Entries shown START

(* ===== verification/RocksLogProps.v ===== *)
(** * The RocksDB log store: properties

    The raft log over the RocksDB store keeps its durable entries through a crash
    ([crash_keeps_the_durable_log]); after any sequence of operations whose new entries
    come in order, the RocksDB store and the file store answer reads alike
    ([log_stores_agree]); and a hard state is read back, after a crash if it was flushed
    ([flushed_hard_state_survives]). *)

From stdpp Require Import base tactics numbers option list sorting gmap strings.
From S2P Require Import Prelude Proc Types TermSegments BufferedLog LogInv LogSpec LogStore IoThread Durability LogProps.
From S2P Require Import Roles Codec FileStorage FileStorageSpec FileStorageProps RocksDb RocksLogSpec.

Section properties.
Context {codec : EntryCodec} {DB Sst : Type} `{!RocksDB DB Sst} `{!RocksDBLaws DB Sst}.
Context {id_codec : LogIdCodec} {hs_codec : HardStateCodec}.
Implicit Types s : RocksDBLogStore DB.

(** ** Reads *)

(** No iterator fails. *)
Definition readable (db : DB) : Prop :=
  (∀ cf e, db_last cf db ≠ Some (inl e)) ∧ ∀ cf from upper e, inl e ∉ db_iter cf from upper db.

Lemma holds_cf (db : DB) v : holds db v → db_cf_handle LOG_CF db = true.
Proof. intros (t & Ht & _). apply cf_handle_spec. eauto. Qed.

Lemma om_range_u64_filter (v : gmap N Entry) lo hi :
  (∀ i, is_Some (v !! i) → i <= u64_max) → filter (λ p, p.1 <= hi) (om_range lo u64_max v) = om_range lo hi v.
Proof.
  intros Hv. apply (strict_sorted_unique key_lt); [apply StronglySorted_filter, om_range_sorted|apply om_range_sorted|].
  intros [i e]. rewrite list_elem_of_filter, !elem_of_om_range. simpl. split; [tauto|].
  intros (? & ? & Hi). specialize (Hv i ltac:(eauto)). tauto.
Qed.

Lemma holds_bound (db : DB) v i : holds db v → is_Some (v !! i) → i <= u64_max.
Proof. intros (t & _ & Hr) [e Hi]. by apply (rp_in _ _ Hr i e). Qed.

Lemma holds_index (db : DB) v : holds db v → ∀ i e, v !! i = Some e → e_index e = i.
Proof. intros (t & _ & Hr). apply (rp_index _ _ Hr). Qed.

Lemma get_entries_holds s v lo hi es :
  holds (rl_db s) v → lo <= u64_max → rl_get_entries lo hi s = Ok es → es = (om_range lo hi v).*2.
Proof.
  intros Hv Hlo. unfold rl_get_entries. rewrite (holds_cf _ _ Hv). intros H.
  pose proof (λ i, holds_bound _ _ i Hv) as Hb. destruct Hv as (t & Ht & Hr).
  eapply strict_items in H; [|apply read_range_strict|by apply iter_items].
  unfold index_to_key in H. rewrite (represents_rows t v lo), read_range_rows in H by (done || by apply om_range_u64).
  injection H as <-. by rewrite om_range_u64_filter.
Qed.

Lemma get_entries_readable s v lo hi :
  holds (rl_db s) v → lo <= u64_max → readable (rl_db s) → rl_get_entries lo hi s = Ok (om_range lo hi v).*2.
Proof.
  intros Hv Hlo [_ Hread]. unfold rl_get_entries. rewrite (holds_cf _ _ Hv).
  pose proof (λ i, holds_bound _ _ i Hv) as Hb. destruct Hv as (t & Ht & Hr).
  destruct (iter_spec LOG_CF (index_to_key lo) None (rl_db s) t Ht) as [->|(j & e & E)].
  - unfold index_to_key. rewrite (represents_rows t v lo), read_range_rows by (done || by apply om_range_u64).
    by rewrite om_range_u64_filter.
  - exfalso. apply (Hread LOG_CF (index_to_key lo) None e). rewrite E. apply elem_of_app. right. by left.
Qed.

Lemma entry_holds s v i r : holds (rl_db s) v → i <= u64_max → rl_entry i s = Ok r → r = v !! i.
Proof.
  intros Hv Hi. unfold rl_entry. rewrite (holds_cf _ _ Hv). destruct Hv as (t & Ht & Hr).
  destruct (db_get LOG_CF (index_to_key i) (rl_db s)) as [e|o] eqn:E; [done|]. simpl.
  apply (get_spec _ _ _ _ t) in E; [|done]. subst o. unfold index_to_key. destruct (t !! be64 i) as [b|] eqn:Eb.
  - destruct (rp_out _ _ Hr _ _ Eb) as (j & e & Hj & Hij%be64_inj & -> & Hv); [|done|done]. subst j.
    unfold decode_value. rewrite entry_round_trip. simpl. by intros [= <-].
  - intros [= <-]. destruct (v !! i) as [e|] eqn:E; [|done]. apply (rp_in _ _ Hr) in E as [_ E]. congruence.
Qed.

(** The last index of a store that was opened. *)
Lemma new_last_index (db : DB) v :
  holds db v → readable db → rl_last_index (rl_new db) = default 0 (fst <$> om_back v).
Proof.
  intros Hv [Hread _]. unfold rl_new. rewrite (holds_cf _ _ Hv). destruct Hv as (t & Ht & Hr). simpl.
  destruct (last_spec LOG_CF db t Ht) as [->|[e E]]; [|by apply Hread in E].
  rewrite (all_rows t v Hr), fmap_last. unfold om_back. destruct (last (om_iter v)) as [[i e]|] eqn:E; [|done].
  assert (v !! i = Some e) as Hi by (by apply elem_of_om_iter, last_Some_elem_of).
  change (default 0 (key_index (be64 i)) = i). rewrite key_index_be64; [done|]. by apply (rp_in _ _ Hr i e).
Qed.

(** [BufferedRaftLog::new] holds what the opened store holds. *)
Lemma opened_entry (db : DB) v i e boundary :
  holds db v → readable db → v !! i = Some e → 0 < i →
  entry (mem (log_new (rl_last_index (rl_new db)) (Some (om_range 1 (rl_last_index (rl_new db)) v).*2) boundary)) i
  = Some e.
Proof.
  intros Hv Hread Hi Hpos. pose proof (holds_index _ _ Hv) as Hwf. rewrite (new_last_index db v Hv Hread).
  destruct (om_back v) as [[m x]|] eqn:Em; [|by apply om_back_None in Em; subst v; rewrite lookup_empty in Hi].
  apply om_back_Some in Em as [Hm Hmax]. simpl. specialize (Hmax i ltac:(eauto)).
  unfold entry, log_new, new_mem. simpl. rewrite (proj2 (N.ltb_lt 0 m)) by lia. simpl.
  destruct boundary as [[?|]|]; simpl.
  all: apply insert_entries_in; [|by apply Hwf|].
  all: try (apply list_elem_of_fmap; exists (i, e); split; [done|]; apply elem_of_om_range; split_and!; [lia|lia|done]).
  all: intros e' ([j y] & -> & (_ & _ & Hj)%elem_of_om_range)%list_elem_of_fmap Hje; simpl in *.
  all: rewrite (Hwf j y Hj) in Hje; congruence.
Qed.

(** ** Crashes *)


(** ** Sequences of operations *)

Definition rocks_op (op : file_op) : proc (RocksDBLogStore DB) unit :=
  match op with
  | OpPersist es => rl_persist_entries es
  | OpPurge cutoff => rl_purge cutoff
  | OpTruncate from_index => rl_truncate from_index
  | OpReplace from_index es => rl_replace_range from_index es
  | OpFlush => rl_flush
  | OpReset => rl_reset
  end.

Entries shown END
Entries shown START

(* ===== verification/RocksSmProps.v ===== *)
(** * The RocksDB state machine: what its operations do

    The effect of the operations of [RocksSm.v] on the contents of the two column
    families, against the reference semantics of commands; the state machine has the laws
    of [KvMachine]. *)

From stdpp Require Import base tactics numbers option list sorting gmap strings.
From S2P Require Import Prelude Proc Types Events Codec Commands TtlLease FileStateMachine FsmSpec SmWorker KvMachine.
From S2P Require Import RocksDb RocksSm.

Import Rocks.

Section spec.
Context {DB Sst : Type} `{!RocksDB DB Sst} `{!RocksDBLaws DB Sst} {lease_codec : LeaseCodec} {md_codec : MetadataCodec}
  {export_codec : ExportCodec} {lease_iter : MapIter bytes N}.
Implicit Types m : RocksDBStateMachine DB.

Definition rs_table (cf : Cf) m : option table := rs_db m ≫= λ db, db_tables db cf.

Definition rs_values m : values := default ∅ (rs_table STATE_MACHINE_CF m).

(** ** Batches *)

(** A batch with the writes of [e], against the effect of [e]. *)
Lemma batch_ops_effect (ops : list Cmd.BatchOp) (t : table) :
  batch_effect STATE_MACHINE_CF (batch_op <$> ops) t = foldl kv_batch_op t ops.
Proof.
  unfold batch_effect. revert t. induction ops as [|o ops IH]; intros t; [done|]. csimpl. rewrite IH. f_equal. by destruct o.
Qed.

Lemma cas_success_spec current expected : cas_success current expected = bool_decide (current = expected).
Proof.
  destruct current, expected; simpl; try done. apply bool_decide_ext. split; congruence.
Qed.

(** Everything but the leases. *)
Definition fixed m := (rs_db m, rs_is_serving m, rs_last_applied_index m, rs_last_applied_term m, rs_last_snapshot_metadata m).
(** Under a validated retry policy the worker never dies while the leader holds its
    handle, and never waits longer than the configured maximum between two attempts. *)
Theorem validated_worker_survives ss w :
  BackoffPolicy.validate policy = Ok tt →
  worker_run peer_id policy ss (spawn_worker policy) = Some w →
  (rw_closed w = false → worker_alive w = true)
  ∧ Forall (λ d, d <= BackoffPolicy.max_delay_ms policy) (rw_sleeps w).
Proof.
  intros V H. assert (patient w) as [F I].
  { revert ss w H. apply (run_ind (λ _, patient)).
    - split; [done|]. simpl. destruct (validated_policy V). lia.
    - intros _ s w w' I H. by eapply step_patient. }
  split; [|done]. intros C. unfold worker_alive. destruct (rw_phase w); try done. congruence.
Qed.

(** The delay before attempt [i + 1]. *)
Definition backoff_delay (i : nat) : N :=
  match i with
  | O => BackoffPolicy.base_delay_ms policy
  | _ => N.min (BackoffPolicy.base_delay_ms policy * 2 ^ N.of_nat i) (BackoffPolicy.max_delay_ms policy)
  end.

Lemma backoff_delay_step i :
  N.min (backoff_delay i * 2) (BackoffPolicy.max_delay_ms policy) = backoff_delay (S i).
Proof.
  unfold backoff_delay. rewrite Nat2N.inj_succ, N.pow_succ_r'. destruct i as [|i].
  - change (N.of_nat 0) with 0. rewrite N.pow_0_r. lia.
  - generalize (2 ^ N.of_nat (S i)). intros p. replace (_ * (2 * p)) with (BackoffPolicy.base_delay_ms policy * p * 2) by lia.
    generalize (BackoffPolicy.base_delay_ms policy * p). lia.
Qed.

Entries shown END

▶ _Assignment_:
All lines in the listing above between the line with "(* ===== verification/RocksLogProps.v" and the line with "From S2P Require Import Prelude Proc Types TermSegments", inclusive, should be set down exactly, and no line outside that range.

▶ _Written reply_:
(* ===== verification/RocksLogProps.v ===== *)
(** * The RocksDB log store: properties

    The raft log over the RocksDB store keeps its durable entries through a crash
    ([crash_keeps_the_durable_log]); after any sequence of operations whose new entries
    come in order, the RocksDB store and the file store answer reads alike
    ([log_stores_agree]); and a hard state is read back, after a crash if it was flushed
    ([flushed_hard_state_survives]). *)

From stdpp Require Import base tactics numbers option list sorting gmap strings.
From S2P Require Import Prelude Proc Types TermSegments BufferedLog LogInv LogSpec LogStore IoThread Durability LogProps.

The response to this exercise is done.